Now, at about the same time, Jean was the first person at St. Andrew’s to challenge us to provide hot lunches to the 150 or so students at our partner school in Maniche, Haiti.  Jean saw the connection between full bellies and minds ready to learn, so she sponsored lunch at the school one day a week.  And that support went on, year after year.
Fast-forward 12 years, and the school has grown to more than 400 students.  As we heard from Kathy Shaffer last Sunday, it’s still open and forming young minds even in the midst of Haiti’s worst political and economic crisis in decades.  And as she turns 100, once again Dr. Jean Peterson has renewed her gift in support of the lunch program at St. Augustin’s School.  Years ago, she made a choice to turn her heart and her life Christ-ward.  In her faithfulness, she became an agent of God’s justice, respecting the dignity of those children by opening doors of opportunity for their futures.  After 12 years, she’s been responsible for more than 75,000 lunches served at our partner school.  Through her witness, the kingdom of heaven has come near.
Of course, the truly amazing thing is that Jean’s story is just one of hundreds in this room.  Some of you bring the kingdom of heaven near through lives of prayer for the well-being of others.  Some of you bring the kingdom of heaven near by mentoring children at local schools.  Some of you bring the kingdom of heaven near by creating living-wage jobs that lift people out of poverty.  Some of you bring the kingdom of heaven near by hiring or renting to people others might write off.  Those choices do not go unnoticed by the One with the winnowing fork in his hand.

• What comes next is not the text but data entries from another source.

(** *** The probe *)

(** [quic_reuseport_probe_packet] *)
Definition quic_reuseport_probe_packet (expected_socket : Z) : bytes :=
  let worker_index := u16 expected_socket in
  let high := Z.shiftr worker_index 8 in
  let low := u8 worker_index in
  [0xe0; 0; 0; 0; 1; 4; high; low; 0xa5; low].

(** [routable_probe_addr] *)
Definition routable_probe_addr (addr : SocketAddr) : SocketAddr :=
  if negb (is_unspecified (addr_ip addr)) then addr
  else
    match addr with
    | SocketAddrV4 _ port => SocketAddr_new (IpV4 ipv4_localhost) port
    | SocketAddrV6 _ port _ _ => SocketAddr_new (IpV6 ipv6_localhost) port
    end.

(** [socket.recv_from(&mut buffer)] with a buffer of sixteen bytes. *)
Definition recv_from (s : fd) : io (io_result bytes) :=
  call (os_recv_from s 16) (fun r => Did (RecvFrom s (default [] (ok r))) (is_ok r)).

Definition would_block (e : Io.Error) : bool := bool_decide (Io.kind e = Io.WouldBlock).

(** The [for] loop over the sockets: [None] when all of them would block. *)
Fixpoint poll_sockets (sockets : list fd) (index expected_socket : Z) (probe_packet : bytes) :
    io (option (io_result unit)) :=
  match sockets with
  | [] => mret None
  | s :: sockets =>
      r ← recv_from s;
      match r with
      | Ok data =>
          mret (Some (
            if bool_decide (data = probe_packet) then
              if bool_decide (index = expected_socket) then Ok ()
              else Err (Io.mkError Io.InvalidData
                     "QUIC reuse-port selector probe routed to unexpected worker")
            else Err (Io.mkError Io.InvalidData
                   "QUIC reuse-port selector probe received unexpected packet")))
      | Err e =>
          if would_block e then poll_sockets sockets (index + 1) expected_socket probe_packet
          else mret (Some (Err e))
      end
  end.

(** The [while Instant::now() < deadline] loop; time in milliseconds.  [None] when
    the fuel runs out. *)
Fixpoint wait_loop (fuel : nat) (deadline : Z) (sockets : list fd) (expected_socket : Z)
    (probe_packet : bytes) : io (option (io_result unit)) :=
  match fuel with
  | O => mret None
  | S fuel =>
      now ← ask os_now;
      if now <? deadline then
        r ← poll_sockets sockets 0 expected_socket probe_packet;
        match r with
        | Some r => mret (Some r)
        | None => _ ← ask (os_sleep 1); wait_loop fuel deadline sockets expected_socket probe_packet
        end
      else mret (Some (Err (Io.mkError Io.TimedOut "QUIC reuse-port selector probe timed out")))
  end.

Definition PROBE_MILLIS : Z := 100.

(** Every iteration sleeps a millisecond, so the deadline of 100 ms is passed after
    at most 100 of them and one more test: [wait_loop_enough]. *)
Definition WAIT_FUEL : nat := 101.

(** [quic_reuseport_selector_wait_for_probe]; running out of fuel is a value of
    its own kind that the code never produces. *)
Definition no_result : Io.Error := Io.mkError (Io.Other 0) "no result within the fuel".

Definition quic_reuseport_selector_wait_for_probe (sockets : list fd) (expected_socket : Z)
    (probe_packet : bytes) : io (io_result unit) :=
  now ← ask os_now;
  r ← wait_loop WAIT_FUEL (now + PROBE_MILLIS) sockets expected_socket probe_packet;
  mret (default (Err no_result) r).

(** [quic_reuseport_selector_drain_probe_packets]: the inner [loop], then the
    [for]. *)
Fixpoint drain_loop (fuel : nat) (s : fd) : io (option (io_result unit)) :=
  match fuel with
  | O => mret None
  | S fuel =>
      r ← recv_from s;
      match r with
      | Ok _ => drain_loop fuel s
      | Err e => if would_block e then mret (Some (Ok ())) else mret (Some (Err e))
      end
  end.

Definition drain_socket (s : fd) : io (io_result unit) :=
  r ← drain_loop drain_fuel s; mret (default (Err no_result) r).
(* ===== verification/RuntimeSockets.v ===== *)
(** * Sockets of the two runtimes: [src/src/runtime/tokio.rs], [async_std.rs]

    The functions with which the rest of the crate turns a standard socket into one
    of the async runtime and reads and writes it.  The runtimes' own sockets are an
    interface; from it each runtime module defines a [SocketEnv], the interface
    [UdpSocket] of [Recv] is written against, so the theorems of [Recv] hold for
    both. *)

From S2P Require Import Prelude Errors Net Effects Recv.

(** The operations of tokio's or async-std's sockets, of the channel of a routed
    socket and of the standard sockets.  [try_current] answers the message of the
    error when there is no runtime; a [ReadBuf] receive answers what it filled. *)
Class RuntimeApi (W : Type) := {
  set_nonblocking : Z -> W -> io_result unit * W;
  try_current : W -> result string unit * W;
  tcp_from_std : Z -> W -> io_result Z * W;
  stream_from_std : Z -> W -> io_result Z * W;
  udp_from_std : Z -> W -> io_result Z * W;
  api_recv_from : Z -> bytes -> W -> (io_result (Z * SocketAddr) * bytes) * W;
  api_send_to : Z -> bytes -> SocketAddr -> W -> io_result Z * W;
  api_try_send_to : Z -> bytes -> SocketAddr -> W -> io_result Z * W;
  api_poll_send_ready : Z -> W -> poll (io_result unit) * W;
  api_poll_recv_from : Z -> nat -> W -> (poll (io_result SocketAddr) * bytes) * W;
  api_local_addr : Z -> W -> io_result SocketAddr * W;
  api_std_send_to : Z -> bytes -> SocketAddr -> W -> io_result Z * W;
  api_channel_recv : Z -> W -> option RoutedPacket * W;
  api_channel_poll_recv : Z -> W -> poll (option RoutedPacket) * W;
  api_recvmsg : Z -> bytes -> W -> io_result message * W;
}.

(** A [ReadBuf] never holds more than its capacity. *)
Class ReadBufLaws (W : Type) `{RuntimeApi W} :=
  filled_fits : forall s n w, (length (api_poll_recv_from s n w).1.2 <= n)%nat.

(** What happens to a descriptor: it becomes non-blocking, goes into a runtime
    socket, or is closed when its owner is dropped. *)
Inductive convert_event := NonBlocking (s : Z) | Converted (s : Z) | Closed (s : Z).

#[export] Instance convert_event_eq_dec : EqDecision convert_event.
Proof. solve_decision. Defined.

Section Convert.
Context {W : Type} `{RuntimeApi W}.
#[local] Abbreviation io A := (prog W convert_event A).

(** [f(socket)?] for a function that takes the socket: it is closed on error. *)
Definition consume (f : Z -> W -> io_result Z * W) (s : Z) : io (io_result Z) :=
  r ← ask (f s);
  match r with
  | Ok a => _ ← emit (Converted s); mret (Ok a)
  | Err e => _ ← emit (Closed s); mret (Err e)
  end.

(** [socket.set_nonblocking(true)?], after which the function still owns it. *)
Definition make_nonblocking (s : Z) (k : io (io_result Z)) : io (io_result Z) :=
  r ← ask (set_nonblocking s);
  match r with
  | Ok _ => _ ← emit (NonBlocking s); k
  | Err e => _ ← emit (Closed s); mret (Err e)
  end.

(** async-std's conversions are infallible: they wrap the descriptor. *)
Definition wrap (s : Z) : io (io_result Z) := _ ← emit (Converted s); mret (Ok s).
End Convert.

(** ** [runtime/tokio.rs] *)

Module TokioRt.
Section Functions.
Context {W : Type} `{RuntimeApi W}.
#[local] Abbreviation io A := (prog W convert_event A).

Definition tcp_listener_from_std (listener : Z) : io (io_result Z) :=
  make_nonblocking listener (consume tcp_from_std listener).

Definition tcp_stream_from_std (stream : Z) : io (io_result Z) :=
  make_nonblocking stream (consume stream_from_std stream).

Definition udp_socket_from_std (socket : Z) : io (io_result Z) :=
  make_nonblocking socket (
    r ← ask try_current;
    match r with
    | Ok _ => consume udp_from_std socket
    | Err error => _ ← emit (Closed socket); mret (Err (Io.mkError Io.NotConnected error))
    end).

Definition udp_recv_from_slice := api_recv_from.
Definition udp_send_to := api_send_to.
Definition udp_try_send_to := api_try_send_to.
Definition udp_poll_send_ready := api_poll_send_ready.

(** [udp_poll_recv_from_slice]: the [ReadBuf] writes into the buffer. *)
Definition udp_poll_recv_from_slice (socket : Z) (buffer : bytes) (w : W) :
    (poll (io_result (Z * SocketAddr)) * bytes) * W :=
  let '(r, filled, w) := api_poll_recv_from socket (length buffer) w in
  let buffer := copy_prefix (length filled) filled buffer in
  (match r with
   | Ready result => Ready (addr ← result; Ok (len filled, addr))
   | Pending => Pending
   end, buffer, w).

Definition sockets : SocketEnv W := {|
  rt_recv_from := udp_recv_from_slice;
  rt_poll_recv_from := udp_poll_recv_from_slice;
  rt_send_to := udp_send_to;
  rt_try_send_to := udp_try_send_to;
  rt_poll_send_ready := udp_poll_send_ready;
  rt_local_addr := api_local_addr;
  std_send_to := api_std_send_to;
  channel_recv := api_channel_recv;
  channel_poll_recv := api_channel_poll_recv;
  libc_recvmsg := api_recvmsg;
|}.
End Functions.
End TokioRt.

(** ** [runtime/async_std.rs] *)

Definition no_try_send : Io.Error := Io.mkError Io.Unsupported
  "async-std UDP socket does not expose nonblocking send readiness".
Definition no_poll_recv : Io.Error := Io.mkError Io.Unsupported
  "async-std UDP socket does not expose poll-based recv readiness".

Module AsyncStdRt.
Section Functions.
Context {W : Type} `{RuntimeApi W}.
#[local] Abbreviation io A := (prog W convert_event A).

Definition tcp_listener_from_std (listener : Z) : io (io_result Z) :=
  make_nonblocking listener (wrap listener).

Definition tcp_stream_from_std (stream : Z) : io (io_result Z) :=
  make_nonblocking stream (wrap stream).

Definition udp_socket_from_std (socket : Z) : io (io_result Z) :=
  make_nonblocking socket (wrap socket).

Definition udp_recv_from_slice := api_recv_from.
Definition udp_send_to := api_send_to.

Definition udp_try_send_to (_ : Z) (_ : bytes) (_ : SocketAddr) (w : W) : io_result Z * W :=
  (Err no_try_send, w).

Definition udp_poll_send_ready (_ : Z) (w : W) : poll (io_result unit) * W := (Ready (Ok ()), w).

Definition udp_poll_recv_from_slice (_ : Z) (buffer : bytes) (w : W) :
    (poll (io_result (Z * SocketAddr)) * bytes) * W :=
  (Ready (Err no_poll_recv), buffer, w).

Definition udp_poll_recv_from_vectored {Ev} (_ : Z) (buffers : list bytes) :
    prog W Ev (poll (io_result (Z * SocketAddr)) * list bytes) :=
  mret (Ready (Err no_poll_recv), buffers).

Definition sockets : SocketEnv W := {|
  rt_recv_from := udp_recv_from_slice;
  rt_poll_recv_from := udp_poll_recv_from_slice;
  rt_send_to := udp_send_to;
  rt_try_send_to := udp_try_send_to;
  rt_poll_send_ready := udp_poll_send_ready;
  rt_local_addr := api_local_addr;
  std_send_to := api_std_send_to;
  channel_recv := api_channel_recv;
  channel_poll_recv := api_channel_poll_recv;
  libc_recvmsg := api_recvmsg;
|}.
End Functions.
End AsyncStdRt.

(** ** Conversions *)

Section Conversions.
Context {W : Type} `{RuntimeApi W}.

(** What the events of a conversion say of the descriptor [s]. *)
Definition converts (s : Z) (r : io_result Z) (l : list convert_event) : Prop :=
  match r with
  | Ok _ => l = [NonBlocking s; Converted s]
  | Err _ => l = [Closed s] \/ l = [NonBlocking s; Closed s]
  end.

Lemma wp_consume (f : Z -> W -> io_result Z * W) s (Q : io_result Z -> list convert_event -> Prop) :
  (forall a, Q (Ok a) [Converted s]) -> (forall e, Q (Err e) [Closed s]) -> wp (consume f s) Q.
Proof.
  intros HO HE. apply wp_bind, wp_ask. intros [a|e]; apply wp_bind, wp_emit, wp_ret; [apply HO|apply HE].
Qed.

Lemma wp_make_nonblocking s (k : prog W convert_event (io_result Z)) :
  wp k (fun r l => match r with Ok _ => l = [Converted s] | Err _ => l = [Closed s] end) ->
  wp (make_nonblocking s k) (converts s).
Proof.
  intros Hk. apply wp_bind, wp_ask. intros [[]|e].
  - apply wp_bind, wp_emit. eapply wp_mono; [exact Hk|]. intros [a|e] l ->; [done|by right].
  - apply wp_bind, wp_emit, wp_ret. by left.
Qed.

(** Conversion into a runtime socket: whatever the system answers, a
    socket is handed to the runtime only after it was made non-blocking, and a failed
    conversion has closed it exactly once; tokio's UDP conversion outside a runtime is
    [NotConnected] and never reaches the runtime. *)
Theorem conversions_own_descriptor s :
  wp (TokioRt.tcp_listener_from_std s) (converts s) /\
  wp (TokioRt.tcp_stream_from_std s) (converts s) /\
  wp (TokioRt.udp_socket_from_std s) (converts s) /\
  wp (AsyncStdRt.tcp_listener_from_std s) (converts s) /\
  wp (AsyncStdRt.tcp_stream_from_std s) (converts s) /\
  wp (AsyncStdRt.udp_socket_from_std s) (converts s).
Proof.
  assert (Hw : wp (W := W) (wrap s) (fun r l =>
    match r with Ok _ => l = [Converted s] | Err _ => l = [Closed s] end)).
  { apply wp_bind, wp_emit, wp_ret. done. }
  split_and!; apply wp_make_nonblocking; try exact Hw; try by apply wp_consume.
  apply wp_bind, wp_ask. intros [[]|e]; [by apply wp_consume|].
  apply wp_bind, wp_emit, wp_ret. done.
Qed.

End Conversions.

(** ** Properties *)

Lemma copy_filled_length (filled buffer : bytes) :
  (length filled <= length buffer)%nat ->
  length (copy_prefix (length filled) filled buffer) = length buffer.
Proof. intros Hl. by apply copy_prefix_length. Qed.

(** The poll-based operations of [UdpSocket].  On tokio a
    receive reports the bytes the runtime filled, which fit, and leaves the rest of
    the buffer alone.  On async-std a runtime socket cannot receive or send this way:
    both operations fail with [Unsupported] and touch nothing, while
    [poll_send_ready] always reports readiness; a routed socket behaves the same on
    both runtimes. *)
Theorem poll_operations {W} `{ReadBufLaws W} {Ev} s buffer buffers target w :
  (match value (Ev := Ev) (@poll_recv_from W Ev TokioRt.sockets (RuntimeSocket s) buffer) w with
   | (Ready (Ok (n, _)), buffer') =>
       0 <= n <= len buffer /\ length buffer' = length buffer /\
       drop (Z.to_nat n) buffer' = drop (Z.to_nat n) buffer
   | (_, buffer') => length buffer' = length buffer
   end) /\
  @poll_recv_from W Ev AsyncStdRt.sockets (RuntimeSocket s) buffer w =
    (Ready (Err no_poll_recv), buffer, w, []) /\
  @poll_recv_from_vectored W Ev AsyncStdRt.sockets (RuntimeSocket s) buffers w =
    AsyncStdRt.udp_poll_recv_from_vectored s buffers w /\
  @try_send_to W Ev AsyncStdRt.sockets (RuntimeSocket s) buffer target w = (Err no_try_send, w, []) /\
  @poll_send_ready W Ev AsyncStdRt.sockets (RuntimeSocket s) w = (Ready (Ok ()), w, []) /\
  (forall r, @poll_recv_from W Ev AsyncStdRt.sockets (Routed r) buffer w =
             @poll_recv_from W Ev TokioRt.sockets (Routed r) buffer w /\
             @poll_recv_from_vectored W Ev AsyncStdRt.sockets (Routed r) buffers w =
             @poll_recv_from_vectored W Ev TokioRt.sockets (Routed r) buffers w /\
             @try_send_to W Ev AsyncStdRt.sockets (Routed r) buffer target w =
             @try_send_to W Ev TokioRt.sockets (Routed r) buffer target w).
Proof.
  split_and!; try done.
  unfold value, poll_recv_from, ask, rt_poll_recv_from, TokioRt.sockets, TokioRt.udp_poll_recv_from_slice.
  pose proof (filled_fits s (length buffer) w) as Hf.
  destruct (api_poll_recv_from s (length buffer) w) as [[[[a|e]|] filled] w']; simpl in *;
    [|by apply copy_filled_length..].
  split_and!; [apply len_nonneg|unfold len; lia|by apply copy_filled_length|].
  unfold len. rewrite Nat2Z.id. unfold copy_prefix.
  by rewrite take_ge, drop_app_length by done.
Qed.

(** ** A concrete runtime: nothing fails, three bytes are waiting *)

#[export] Instance example_api : RuntimeApi unit := {|
  set_nonblocking _ w := (Ok (), w);
  try_current w := (Ok (), w);
  tcp_from_std s w := (Ok s, w);
  stream_from_std s w := (Ok s, w);
  udp_from_std s w := (Ok s, w);
  api_recv_from _ b w := ((Ok (0, SocketAddr_new (IpV4 [127; 0; 0; 1]) 9), b), w);
  api_send_to _ b _ w := (Ok (len b), w);
  api_try_send_to _ b _ w := (Ok (len b), w);
  api_poll_send_ready _ w := (Ready (Ok ()), w);
  api_poll_recv_from _ n w := ((Ready (Ok (SocketAddr_new (IpV4 [127; 0; 0; 1]) 9)), take n [1; 2; 3]), w);
  api_local_addr _ w := (Ok (SocketAddr_new (IpV4 [127; 0; 0; 1]) 80), w);
  api_std_send_to _ b _ w := (Ok (len b), w);
  api_channel_recv _ w := (None, w);
  api_channel_poll_recv _ w := (Pending, w);
  api_recvmsg _ _ w := (Err (Io.mkError Io.WouldBlock ""), w);
|}.

#[export] Instance example_api_laws : ReadBufLaws unit.
Proof. intros s n w. simpl. rewrite length_take. lia. Qed.

Lemma poll_operations_witness :
  @poll_recv_from unit unit TokioRt.sockets (RuntimeSocket 7) [9; 9; 9; 9] () =
    (Ready (Ok (3, SocketAddr_new (IpV4 [127; 0; 0; 1]) 9)), [1; 2; 3; 9], (), []) /\
  @try_send_to unit unit AsyncStdRt.sockets (RuntimeSocket 7) [1]
    (SocketAddr_new (IpV4 [127; 0; 0; 1]) 9) () = (Err no_try_send, (), []).
Proof.
  split; [reflexivity|].
  apply (poll_operations (W := unit) (Ev := unit) 7 [1] [] (SocketAddr_new (IpV4 [127; 0; 0; 1]) 9) ()).
Defined.
(* ===== verification/Listener.v ===== *)
(** * Listener and dispatch loops: [src/src/core/udp.rs], [quic.rs], [tcp.rs]

    The loops that accept connections or receive datagrams and hand them to
    handlers: the native loops (one per worker, taking a permit before they
    receive), the simulated ones (one loop that routes to the workers' queues),
    the socket-only router, and the workers' dispatch loops.  One iteration of
    each [while] loop is a program over a world that answers every call -- flags
    that other threads may clear at any moment, permits, sockets, channels -- and
    a loop is its iteration repeated until it breaks. *)

From S2P Require Import Prelude Errors Net Effects Schedule Quic Recv.

(** A permit, a stream, a limit, a channel end and a worker's state are named by
    numbers. *)
Record UdpWorkItem := mkUdpWork {
  work_socket : UdpSocketInner;
  work_meta : PacketMeta;
  work_payload : bytes;
  work_permit : Z;
}.

Record TcpWorkItem := mkTcpWork { work_stream : Z; tcp_permit : Z }.

(** What the loops do, in order.  [Got] and [Accepted] are successful receives;
    [Spawned] is an attempt to start a handler with the worker's state, [Sent] an
    attempt to queue work in the channel of a sender. *)
Inductive event :=
| Checked (active : bool)
| Acquired (limit permit : Z)
| Refused
| Released (permit : Z)
| Got (payload : bytes) (meta : PacketMeta)
| RecvFailed
| Accepted (stream : Z) (peer : SocketAddr)
| StreamClosed (stream : Z)
| SpawnedUdp (state : Z) (work : UdpWorkItem) (ok : bool)
| SpawnedTcp (state : Z) (work : TcpWorkItem) (ok : bool)
| SentUdp (sender : Z) (work : UdpWorkItem) (ok : bool)
| SentTcp (sender : Z) (work : TcpWorkItem) (ok : bool)
| SentRouted (sender : Z) (packet : RoutedPacket) (ok : bool)
| TookUdp (work : UdpWorkItem)
| TookTcp (work : TcpWorkItem).

Class ListenerEnv (W : Type) := {
  env_runtime_active : W -> bool * W;
  env_server_active : W -> bool * W;
  env_acquire : Z -> W -> Z * W;
  env_try_acquire : Z -> W -> option Z * W;
  env_release : Z -> W -> unit * W;
  env_accept : Z -> W -> io_result (Z * SocketAddr) * W;
  env_close_stream : Z -> W -> unit * W;
  env_spawn_udp : Z -> UdpWorkItem -> W -> io_result unit * W;
  env_spawn_tcp : Z -> TcpWorkItem -> W -> io_result unit * W;
  env_send_udp : Z -> UdpWorkItem -> W -> result unit unit * W;
  env_send_tcp : Z -> TcpWorkItem -> W -> result unit unit * W;
  env_send_routed : Z -> RoutedPacket -> W -> result unit unit * W;
  env_recv_udp : Z -> W -> option UdpWorkItem * W;
  env_recv_tcp : Z -> W -> option TcpWorkItem * W;
}.

(** How an iteration ends: [continue] (or the end of the body) with the loop's
    buffer, or [break]. *)
Inductive ctl (S : Type) := Continue (s : S) | Break.
Arguments Continue {S} s.
Arguments Break {S}.

(** [while]: [false] when the fuel runs out first. *)
Fixpoint run_loop {W Ev S} (fuel : nat) (body : S -> prog W Ev (ctl S)) (s : S) : prog W Ev bool :=
  match fuel with
  | O => mret false
  | S fuel =>
      c ← body s;
      match c with
      | Continue s => run_loop fuel body s
      | Break => mret true
      end
  end.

Now, I imagine that, for most of us on any given day, we may not feel like we’re particularly vital parts of God’s work of salvation.  In fact, on our more challenging days, we may doubt the holy value of what we have to offer.  But here’s the surprising truth:  God brought the shoot of new life, Jesus the righteous King, out of what seemed the dead stump of the house of King David.  God brings the hope of divine justice to people oppressed by one imperial power after another.  God calls us to turn our hearts and our lives toward righteousness and justice, committing ourselves to follow this king and bear fruit worthy of repentance.  Our stories can mean so much more than we think.  Our choice for repentance and righteousness and justice can change the world, one person at a time. 
And the time to make that choice is now, as we see the Lord coming toward us this Advent, for the kingdom of heaven is at hand.